Ahh, Lee Marvin biographies. As for mine, the story of how I came to write Lee Marvin Point Blank began in the mid-nineties when I introduced myself to Steve McQueen biographer, Marshall Terrill. I had read his book, liked it, found a few minor errors in it and asked to meet him about it. Maybe my corrections would make its way into a revised text, or so I thought. Better than that, perhaps my name would get in the acknowelegements.
I was working as a waiter at the time, having all but given up pursuing my previous career as a staff writer on a local newspaper. When I did indeed meet with Marshall, a conversation began that went from our dual appreciation of Steve McQueen, to discussing the possibility of my writing a bio myself on a favorite film actor. Going through a list of candidates, we landed on Lee Marvin mainly because there had not been a suitable bio written of him and Marshall convinced me the time was ripe. Well, merely two decades later (!), I found an agent and a publisher who agreed.
Up until then, this is what existed on Marvin and what I think of them…..
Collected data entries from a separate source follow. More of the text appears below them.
Lemma limiter_refines_window_witness :
  run_limiter default_limiter guesses =
  Ret <$> [Denied; Denied; Denied; Denied; Denied; RateLimited 899; RateLimited 1; Denied; Denied; Denied; Denied; Denied;
           Denied; Denied].
Proof.
  rewrite (limiter_refines_window 5 300 900 3600 1024 ltac:(lia) [u "10.0.0.7"] guesses default_limiter).
  - vm_compute. reflexivity.
  - vm_compute. discriminate.
  - unfold limits. split_and!; try done; [apply NoDup_nil_2|by intros k ?%elem_of_nil].
  - reflexivity.
  - repeat constructor; vm_compute; discriminate.
  - repeat constructor; try (vm_compute; discriminate).
Defined.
Published in 1967 by Pyramid Books.

Published in 1967 by Pyramid Books.

• First up is this compilation, sleazily titled Hollywood Confidential, which contained a full chapter and a quotable interview with the actor from 1967. Truth be told, it’s the only decent chapter in the book that consists of articles from an old men’s magazine. Can you tell by the cover? Anyway, for a quite a while, other than film periodicals with some deep background info, this one chapter remained the only book that was available on the actor. That is until…..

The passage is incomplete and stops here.